He called it bs, that's not "saying it's bad"?
People are capable of showing respect to the victims of something like this WHILE working to change things which need to be changed, why do you (and Brand) seem to think this is an either/or option? No one has suggested that a minute of silence fixes anything, or that it's a nice way to ignore a problem.


originally posted by: Meee32
It would be better for the victims and future victims to use that minute to speak up to our government to effect change.


Right, lets not waste a single minute doing anything else, like typing on a forum, or making a video.
Again, it's incredibly simple-minded to claim that holding a minute of silence is somehow ignoring the problem.


originally posted by: Meee32
Look at it like this, say a loved one was murdered, would you like the police to hold a minutes silence or go out a catch the criminal? Which would make you feel better? Now imagine the police held the minutes silence while at the same time letting murderers out of prison early? It wouldn't make any sense.


Your paragraph is the thing not making any sense.
What are you talking about? Letting people out of prison early?

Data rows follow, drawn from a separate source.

(** one step of the comprehension over the stored units *)
Lemma by_ref_step (w : world) (k : string) (r : ref) (s : ustate)
  (method : string) (args : list value) :
  heap w !! r = Some (OUnit k s) ->
  (n <- unit_name r ;; v <- invoke r method args ;; ret (n, v)) w
  = (match fst (call method args s) with
     | Returns v => Returns (k, v)
     | Raises e => Raises e
     end,
     set_heap (<[r := OUnit k (snd (call method args s))]> (heap w)) w).
Proof.
  intros Hs. unfold bind, unit_name, ret.
  rewrite Hs. rewrite (invoke_unit _ _ _ _ _ _ Hs).
  now destruct (fst (call method args s)).
Qed.

Lemma invoke__step (w : world) (r : ref) (k : string) (s : ustate)
  (method : string) :
  heap w !! r = Some (OUnit k s) ->
  invoke_ method r w
  = (match fst (call method [] s) with
     | Returns _ => Returns tt
     | Raises e => Raises e
     end,
     set_heap (<[r := OUnit k (snd (call method [] s))]> (heap w)) w).
Proof.
  intros Hs. unfold invoke_, bind, ret.
  rewrite (invoke_unit _ _ _ _ _ _ Hs).
  now destruct (fst (call method [] s)).
Qed.

Lemma for_each_cons {A : Type} (a : A) (l : list A) (body : A -> M unit)
  (w : world) :
  for_each (a :: l) body w
  = match body a w with
    | (Returns _, w1) => for_each l body w1
    | (Raises e, w1) => (Raises e, w1)
    end.
Proof. reflexivity. Qed.

Lemma dict_comp_cons {A : Type} (a : A) (l : list A)
  (body : A -> M (string * value)) (acc : dict value) (w : world) :
  dict_comp (a :: l) body acc w
  = match body a w with
    | (Returns kv, w1) => dict_comp l body (dict_set (fst kv) (snd kv) acc) w1
    | (Raises e, w1) => (Raises e, w1)
    end.
Proof. reflexivity. Qed.

Lemma dict_comp_app {A : Type} (l1 l2 : list A)
  (body : A -> M (string * value)) :
  forall (acc : dict value) (w : world),
    dict_comp (l1 ++ l2) body acc w
    = match dict_comp l1 body acc w with
      | (Returns d, w1) => dict_comp l2 body d w1
      | (Raises e, w1) => (Raises e, w1)
      end.
Proof.
  induction l1 as [|a l1 IH]; intros acc w; [reflexivity|].
  simpl app. rewrite !dict_comp_cons.
  destruct (body a w) as [[kv|e] w1]; [apply IH | reflexivity].
Qed.

Lemma listcall_list (l : list string) (method : string) (args : list value)
  (w : world) :
  _listcall (SelList l) method args w
  = match dict_comp l
            (fun n => m <- motors_item n ;; v <- invoke m method args ;; ret (n, v))
            [] w with
    | (Returns d, w') => (Returns (PDict d), w')
    | (Raises e, w') => (Raises e, w')
    end.
Proof. reflexivity. Qed.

Again, a deranged religious nut murdered 38 innocent people, the country was stunned, and people CHOSE to hold a minute of silence to show respect to those people.
That does not mean nothing else is being done, or that these people are somehow ignoring the problem. The claim that this is what it means is idiocy in the extreme.

I actually use to like Brand, and I defended him in debates with other people about his nativity and stupidity. Not any more. The man is an imbecile, a simple-minded attention seeker, pandering to an equally idiotic audience who seem to think he's intelligent simply because he uses flowery language they can barely understand.

Although he's been correct on several things in the past (drug treatment for instance), I now see him as nothing more than a turd polisher, handing out cr*p in neatly wrapped flowery packages to people who can't smell the stench.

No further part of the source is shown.